The Mediterranean Basin is classified as a biodiversity hotspot. A biodiversity hotspot is an area of the planet that hosts unusually high plant species richness. In terms of its plant diversity, the Mediterranean Basin Hotspot is the third richest in the world, out of 36 hotspots. 25,000 plant species are recorded, approximately 13,000 (60%) of them classified as endemic and found nowhere else in the world. To put that into perspective 10% of all the world’s plants are found in the Mediterranean Basin, in an area 1.6% of the Earth’s land surface, or in other words, per unit area, three times higher species richness than China and four times higher than the Congo rainforest.
It’s incredible richness is due to a number of complex interactions, including it’s diverse geology and topography, it’s location at the convergence of the African, European and Asian continents, it’s function hosting glacial refugia and the long historic use of the land for habitation and agriculture, especially low intensity livestock management and transhumance.

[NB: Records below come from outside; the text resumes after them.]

(** One row of [find_pedestals] on the negated samples with the polarity
    flag flipped. *)
Lemma find_pedestals_row_mirror (c : Config) (raw : list Z) :
  find_pedestals_row (with_reverse_polarity (negb (reverse_polarity c)) c)
                     (map Z.opp raw) =
  option_map (fun r => (fst (fst r), - snd (fst r), snd r)) (find_pedestals_row c raw).
Proof.
  set (c' := with_reverse_polarity (negb (reverse_polarity c)) c).
  set (scaled := map (fun x => IZR x * voltage_scale c) raw).
  assert (E : map (fun x => IZR x * voltage_scale c') (map Z.opp raw)
              = map Ropp scaled).
  { unfold scaled. rewrite !map_map. apply map_ext. intros x.
    rewrite opp_IZR. cbn. ring. }
  assert (Ts : Np.take (map (fun x => IZR x * voltage_scale c') (map Z.opp raw))
                       (pedestal_bins c')
               = option_map (map Ropp) (Np.take scaled (pedestal_bins c)))
    by (rewrite E, take_map; reflexivity).
  destruct (Np.take scaled (pedestal_bins c)) as [w|] eqn:T.
  - destruct w as [|w0 ws].
    + rewrite (find_pedestals_row_empty c raw T).
      apply find_pedestals_row_empty. exact Ts.
    + assert (N : w0 :: ws <> []) by discriminate.
      rewrite (find_pedestals_row_eq c raw (w0 :: ws) T N).
      rewrite (find_pedestals_row_eq c' (map Z.opp raw) (map Ropp (w0 :: ws)) Ts)
        by discriminate.
      rewrite mean_opp, std_opp. cbn [option_map fst snd].
      do 3 f_equal. rewrite map_map. apply map_ext. intros x.
      rewrite opp_IZR. unfold polarity_sign. cbn.
      destruct (reverse_polarity c); cbn; ring.
  - rewrite (find_pedestals_row_None c raw T).
    apply find_pedestals_row_None. exact Ts.
Qed.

This botanical richness is little known in the public domain, however it’s integrity is under great pressure from a wide range of threats. In order to address these pressures a multi-disciplinary approach is necessary, with plant biodiversity at the heart of the creative process but also developing a sense of ownership over the land that promotes best practice multi-generational land management.
In summary Mediterranean landscapes occupy a unique position ecologically, culturally and agriculturally within the world’s biomes, offering significant opportunities for innovative design and management solutions, helping to mitigate current anthropogenic threats faced by this fragile biome, something we feel passionate about adressing.